Why the Market Continues to Drop

Oct 15, 2008

There was a lot of euphoria after Monday’s rise of over 900 points on the Dow. Late in the day, I posted that I would still be very cautious until I saw movements in the credit markets. In the last 2 days, the credit markets have eased, but not by much. The TED spread has dropped from 457 basis point to 432. Remember, this number was around 110 about a month ago. Here is a link to a chart:

http://www.bloomberg.com/apps/cbuilder?ticker1=.TEDSP%3AIND

As you can see, the TED spread has traded below 1 (which signifies 100 basis points) for quite some time. In August of 2007, the credit crunch began as real estate began to fall. The first casualty of this on Wall Street were the problems with Auction Rate Preferred securities. At that point, the spread moved up on investor concerned, but generally traded in a range of between 1 and 2. Now we are much higher than we ever have been. Therefore, a drop from 457 to 432 doesn’t really signify much to me.

Now we have given back virtually all of Monday’s gains. I believe that we are going to see continued extreme volatility for awhile. Many people have asked me to explain why this is happening. The following are the major reasons for this in my opinion:

1. The credit markets

2. The economy. Here are some quotes by the head of the Federal Reserve taken from Bloomberg.com:

The U.S. faces “a very serious too-big-to-fail problem,” in which the insolvency of a large financial company could threaten a market collapse, Bernanke said in reply to an audience question. “There are too many firms that are in some sense systemically critical.”

No Imminent Rebound

Government efforts to calm financial markets and stem the credit crisis probably won’t result in an immediate economic rebound, Bernanke said.

“Stabilization of the financial markets is a critical first step, but even if they stabilize as we hope they will, broader economic recovery will not happen right away,” Bernanke said in his speech. “Economic activity will fall short of potential for a time.”

If the head of the Fed feels this way, why should I feel any differently?

3. The Hedge Funds: Hedge Funds are generally large pools of capital, frequently heavily leveraged, that pursue certain strategies. Although originally named for “hedge strategies” (meaning that at least theoretically, they should be taking less risk), this has basically flown out the window in the pursuit of profits. Although each hedge fund is different, many pursue very high risk strategies.

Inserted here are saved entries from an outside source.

(* ===== verification/TxPrep.v ===== *)
(** * What preparing a frame does

    [wl1271_tx_allocate] conserves firmware blocks and leaves no trace when it
    fails; [wl1271_prepare_tx_frame] keeps the transmit invariant, hands the
    frame to the firmware table exactly when it succeeds, and never writes
    outside the aggregation buffer. *)

From S2P Require Import Prelude Ieee80211 WlState ChipOps Io Queues LinkQueues.
From S2P Require Import PowerSave TxPath TxAllocFacts TxSched TxInv SchedFacts TxMoves.

(** ** Identifiers *)

Lemma frame_at_zset wl id o : 0 <= id < zlen (tx_frames wl) -> forall s,
  zsum (frame_copy s <$> zset (tx_frames wl) id o)
  = zsum (frame_copy s <$> tx_frames wl) - frame_copy s (frame_at wl id) + frame_copy s o.
Proof. intros Hid s. unfold frame_at. by rewrite (zsum_zset _ None). Qed.

Lemma alloc_state_moves id skb wl :
  tx_inv wl -> 0 <= id < num_tx_desc (hw wl) -> frame_at wl id = None ->
  test_bit id (tx_frames_map wl) = false ->
  tx_moves (fun s => is_skb s skb) wl (alloc_state id skb wl).
Proof.
  intros [H1 H2 H3 H4 H5 H6] Hid Hf Hb. split; [split| | | | | | |]; try done.
  - by apply (counts_off_frame _ wl).
  - by apply (queues_ok_frame wl).
  - by apply alloc_state_ok.
  - by apply (vifs_ok_frame wl); try apply (vo_last _ H4).
  - intros s _. unfold copies. simpl.
    rewrite frame_at_zset by (rewrite (ids_len _ H3); pose proof (ids_num _ H3); lia).
    rewrite Hf. simpl. lia.
Qed.

Lemma free_tx_id_moves id wl :
  tx_inv wl ->
  tx_moves (fun s => - frame_copy s (frame_at wl id)) wl (wl1271_free_tx_id id wl).
Proof.
  intros [H1 H2 H3 H4 H5 H6].
  destruct (free_tx_id_spec id wl H3) as (S1 & _ & _ & _).
  destruct (free_tx_id_frame id wl) as (f & m & t & c & E & Hf).
  assert (t = zset (tx_frames wl) id None) as Ht.
  { destruct (test_bit id (tx_frames_map wl)) eqn:Eb.
    - apply (f_equal tx_frames) in E. unfold wl1271_free_tx_id in E. rewrite Eb in E.
      simpl in E. rewrite <- E. by split_if.
    - destruct (free_tx_id_spec id wl H3) as (_ & S2 & _). unfold wl1271_free_tx_id in *.
      rewrite Eb in *. apply (f_equal tx_frames) in E. simpl in E. rewrite <- E.
      unfold frame_at in S2. rewrite <- S2. by rewrite zset_same. }
  split; [split| | | | | | |].
  - rewrite E. apply (counts_off_frame _ wl); try done. by apply Hf.
  - rewrite E. by apply (queues_ok_frame wl).
  - exact S1.
  - rewrite E. by apply (vifs_ok_frame wl); try apply (vo_last _ H4).
  - by rewrite E.
  - by rewrite E.
  - by rewrite E.
  - intros s _. rewrite E. unfold copies. simpl. rewrite Ht.
    destruct (decide (0 <= id < zlen (tx_frames wl))) as [Hr|Hr].
    + rewrite frame_at_zset by done. simpl. lia.
    + assert (zset (tx_frames wl) id None = tx_frames wl /\ frame_at wl id = None) as [-> ->];
        [|simpl; lia].
      unfold zset, frame_at, zget, zlen in *. split_if; bool_to_prop; [done|].
      split; [apply list_insert_ge; lia | apply nth_overflow; lia].
  - intros s. by rewrite E.
  - intros q _. by rewrite E.
  - rewrite E. reflexivity.
  - intros h q s _. by rewrite E.
  - by rewrite E.
Qed.

(** ** Views of the pieces *)

Lemma keeps_route_data (f : sk_buff -> list Z -> list Z) :
  keeps_route (fun s => s <| skb_data ::= f s |>).
Proof. intros x. done. Qed.

Lemma skb_push_route n : keeps_route (skb_push n).
Proof. intros x. done. Qed.

Lemma skb_pull_route n : keeps_route (skb_pull n).
Proof. intros x. unfold skb_pull. by split_if. Qed.

(** Fields of the driver state the view does not include. *)
Lemma pool_view wl a b p :
  same_view wl (wl <| tx_blocks_available := a |> <| tx_allocated_blocks := b |>
                   <| tx_allocated_pkts := p |>).
Proof. by split. Qed.

Lemma watchdog_view wl : same_view wl (wl12xx_rearm_tx_watchdog_locked wl).
Proof. unfold wl12xx_rearm_tx_watchdog_locked. split_if; by split. Qed.

Lemma aggr_buf_view f wl : same_view wl (wl <| aggr_buf ::= f |>).
Proof. by split. Qed.

Lemma getnstimeofday_view wl : same_view wl (snd (getnstimeofday wl)).
Proof. unfold getnstimeofday. destruct (clock wl); simpl; by split. Qed.

(** ** Allocation *)

Section Prep.
Context `{laws : wlcore_ops_laws}.

(** The state after the identifier and the blocks have been granted. *)
Definition granted (wlvif : option nat) (skb : nat) (total_len hlid id : Z) (is_gem : bool)
    (wl : wl1271) : wl1271 :=
  let spare_blocks := get_spare_blocks wl is_gem in
  let len := skb_len (skb_at wl skb) in
  let wl := alloc_state id skb wl in
  let total_blocks := calc_tx_blocks wl total_len spare_blocks in
  let wl := upd_skb skb (skb_push (total_len - len)) wl in
  let wl := upd_skb skb (fun s => s <| skb_data ::= with_desc (fun d =>
              (set_tx_desc_blocks wl d total_blocks spare_blocks) <| d_id := u8 id |>) |>) wl in
  let wl := wl <| tx_blocks_available ::= fun n => u32 (n - total_blocks) |>
               <| tx_allocated_blocks ::= fun n => u32 (n + total_blocks) |> in
  let wl := if tx_allocated_blocks wl =? total_blocks
            then wl12xx_rearm_tx_watchdog_locked wl else wl in
  let ac := wl1271_tx_get_queue (skb_queue_mapping (skb_at wl skb)) in
  let wl := wl <| tx_allocated_pkts ::= fun l => zset l ac (u32 (zget 0 l ac + 1)) |> in
  match wlvif with
  | Some v =>
      if negb (wl12xx_is_dummy_packet wl skb) && is_ap (vif_at wl v)
         && test_bit hlid (ap_sta_hlid_map (vif_at wl v))
      then upd_link hlid (fun lnk => lnk <| allocated_pkts ::= fun n => u8 (n + 1) |>) wl
      else wl
  | None => wl
  end.
(* ===== verification/TxWork.v ===== *)
(** * The transmit work function: totality and invariants

    [wlcore_tx_work_locked] terminates, never dereferences NULL, keeps the
    transmit invariant and stays inside the aggregation buffer, provided every
    queued frame fits the aggregation buffer and belongs to an interface.
    (A larger frame makes the loop of the source retry forever; a frame without
    interface makes it dereference NULL when it is requeued.)  The fuel is
    bounded by twice the backlog. *)

From S2P Require Import Prelude Ieee80211 WlState ChipOps Io Queues LinkQueues.
From S2P Require Import PowerSave TxPath TxAllocFacts TxSched TxInv SchedFacts TxMoves.
From S2P Require Import TxPrep.

(** ** The conditions *)

Definition frame_fits (wl : wl1271) (s : nat) : Prop :=
  is_Some (skbs wl !! s) /\
  skb_len (skb_at wl s) + TX_DESC_SIZE + WL1271_EXTRA_SPACE_TKIP <= aggr_buf_size (hw wl) /\
  (if bool_decide (s = dummy_packet (hw wl))
   then control_hw_key (skb_cb (skb_at wl s)) = None
   else is_Some (control_vif (skb_cb (skb_at wl s)))).

(** Frames in the firmware belong to an interface, the dummy packet apart. *)
Definition fw_vifs (wl : wl1271) : Prop := forall id skb,
  frame_at wl id = Some skb -> skb <> dummy_packet (hw wl) ->
  is_Some (control_vif (skb_cb (skb_at wl skb))).

Lemma fw_vifs_frame wl wl' : hw wl' = hw wl ->
  (forall id skb, frame_at wl' id = Some skb -> frame_at wl id = Some skb) ->
  (forall s, control_vif (skb_cb (skb_at wl' s)) = control_vif (skb_cb (skb_at wl s))) ->
  fw_vifs wl -> fw_vifs wl'.
Proof. intros Eh Ef Ev H id skb Hf Hnd. rewrite Ev. apply (H id); [by apply Ef | by rewrite <- Eh]. Qed.

Lemma fw_vifs_same wl wl' : hw wl' = hw wl -> tx_frames wl' = tx_frames wl ->
  skbs wl' = skbs wl -> fw_vifs wl -> fw_vifs wl'.
Proof.
  intros Eh Ef Es. apply fw_vifs_frame; [done | |].
  - intros id skb. unfold frame_at. by rewrite Ef.
  - intros s. unfold skb_at. by rewrite Es.
Qed.

Record work_inv (wl : wl1271) : Prop := {
  wi_inv : tx_inv wl;
  wi_unique s : s <> dummy_packet (hw wl) -> copies s wl <= 1;
  wi_dummy : frame_fits wl (dummy_packet (hw wl));
  wi_fits h q s : is_link h -> is_queue q -> s ∈ link_queue wl h q -> frame_fits wl s;
  wi_buf : zlen (aggr_buf wl) = aggr_buf_size (hw wl);
  wi_size : 0 <= aggr_buf_size (hw wl) <= 65536;
  wi_align : (WL12XX_BUS_BLOCK_SIZE | aggr_buf_size (hw wl));
  wi_fw : fw_vifs wl
}.

(** The aggregate built so far lies inside the buffer. *)
Definition locals_ok (wl : wl1271) (s : tx_locals) : Prop :=
  0 <= buf_offset s <= aggr_buf_size (hw wl) /\ (tx_alignment wl | buf_offset s).

Definition backlog (wl : wl1271) : Z := wl1271_tx_total_queue_count wl.

Lemma backlog_eq wl : backlog wl =
  zget 0 (tx_queue_count wl) 0 + zget 0 (tx_queue_count wl) 1 + zget 0 (tx_queue_count wl) 2
  + zget 0 (tx_queue_count wl) 3.
Proof.
  unfold backlog, wl1271_tx_total_queue_count, for_range.
  change (zseq NUM_TX_QUEUES) with [0; 1; 2; 3]. cbn [fold_left]. lia.
Qed.

Lemma is_queue_cases q : is_queue q <-> q = 0 \/ q = 1 \/ q = 2 \/ q = 3.
Proof. unfold is_queue, NUM_TX_QUEUES. lia. Qed.

Lemma backlog_nonneg wl : counts_ok wl -> 0 <= backlog wl.
Proof.
  intros H. rewrite backlog_eq.
  assert (forall q, is_queue q -> 0 <= zget 0 (tx_queue_count wl) q) as P.
  { intros q Hq. rewrite (co_eq _ _ H q Hq). pose proof (queued_nonneg wl q). lia. }
  pose proof (P 0 ltac:(by apply is_queue_cases; lia)).
  pose proof (P 1 ltac:(by apply is_queue_cases; lia)).
  pose proof (P 2 ltac:(by apply is_queue_cases; lia)).
  pose proof (P 3 ltac:(by apply is_queue_cases; lia)). lia.
Qed.

Lemma backlog_le wl wl' :
  (forall q, is_queue q -> zget 0 (tx_queue_count wl') q <= zget 0 (tx_queue_count wl) q) ->
  backlog wl' <= backlog wl.
Proof.
  intros P. rewrite !backlog_eq.
  pose proof (P 0 ltac:(by apply is_queue_cases; lia)).
  pose proof (P 1 ltac:(by apply is_queue_cases; lia)).
  pose proof (P 2 ltac:(by apply is_queue_cases; lia)).
  pose proof (P 3 ltac:(by apply is_queue_cases; lia)). lia.
Qed.

Lemma same_view_backlog wl wl' : same_view wl wl' -> backlog wl' = backlog wl.
Proof. intros V. by rewrite !backlog_eq, (sv_count _ _ V). Qed.

(** Changing one count by [n] changes the backlog by [n]. *)
Lemma backlog_shift wl wl' x n : is_queue x ->
  (forall q, is_queue q -> zget 0 (tx_queue_count wl') q
     = zget 0 (tx_queue_count wl) q + (if q =? x then n else 0)) ->
  backlog wl' = backlog wl + n.
Proof.
  intros Hx P. rewrite !backlog_eq.
  rewrite !P by (apply is_queue_cases; lia).
  apply is_queue_cases in Hx as [-> | [-> | [-> | ->]]]; simpl; lia.
Qed.

(** ** Copies and queues *)

Lemma zsum_ge_elem {A} (f : A -> Z) l x : (forall y, 0 <= f y) -> x ∈ l -> f x <= zsum (f <$> l).
Proof.
  intros Hf. induction l as [|y l IH]; intros Hx; [by apply elem_of_nil in Hx|]. csimpl.
  pose proof (zsum_nonneg f l Hf). pose proof (Hf y).
  apply elem_of_cons in Hx as [->|Hx]; [lia|]. specialize (IH Hx). lia.
Qed.

Lemma released_nonneg s l : 0 <= released s l.
Proof. apply zsum_nonneg. intros e. destruct e; simpl; try lia; apply is_skb_range. Qed.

Many of these funds are now failing. In addition, as investors get their statements and see their losses, they begin to demand their funds back. Here’s a hypothetical example: ABC Hedge Fund manages a billion dollars. They are leveraged 5/1, meaning that they actually have purchased 5 billion dollars worth of securities. For 2 years, their investment strategies produce annual returns of 15%/year. This year, with the market collapse, they lose 25%. Lets say DEF pension fund has 200MM invested. They decide they want out, and send the fund a notice of redemption. In order to meet this redemption, ABC must sell at least 5 times as much (or 1 Billion), and, they must to do it in a declining market. This, in turn, drops prices further. As you can see, this can lead to massive liquidations. As there are probably thousands of hedge funds out there with trillions in capital, you can see how even moderate amounts of redemptions can lead to massive selling of securities. Just today, one of the supposed “safer” funds, Citadel, announced that their largest fund has declined by 30% this year. This is a fund that invests in convertible bonds, which is generally considered to be less risky than common stock because of the dividends received from the bonds. An additional problem is that it is extremely difficult to sell most bonds today.

4. The economy continues to get weaker. Earnings are falling short of expectations, and stocks are declining on this news.

5. Consumer spending continues to decline. Americans have been seduced by expensive advertising that has convinced most of us that we must have 2 cars, an expensive home, flat screen tvs, personal computers, etc, etc..Unfortunately, the average American has little to no net worth. In this time of uncertainty, people are cutting back.

6. Unemployment is rising.

7. Real Estate. I have spoken about this many times

8. The major banks are still way too heavily leveraged to even consider making additional loans. Hopefully, the Fed’s new plan to own actual equity in these banks may help.

On a positive note, the state of California managed to sell almost $2 billion of short term bonds at rates between 3.75 and 4.5 pct. Last year, similar bonds sold for a yield of approximately 3.37.  Gov.Schwarzenegger purchased $100,000 of these binds personally.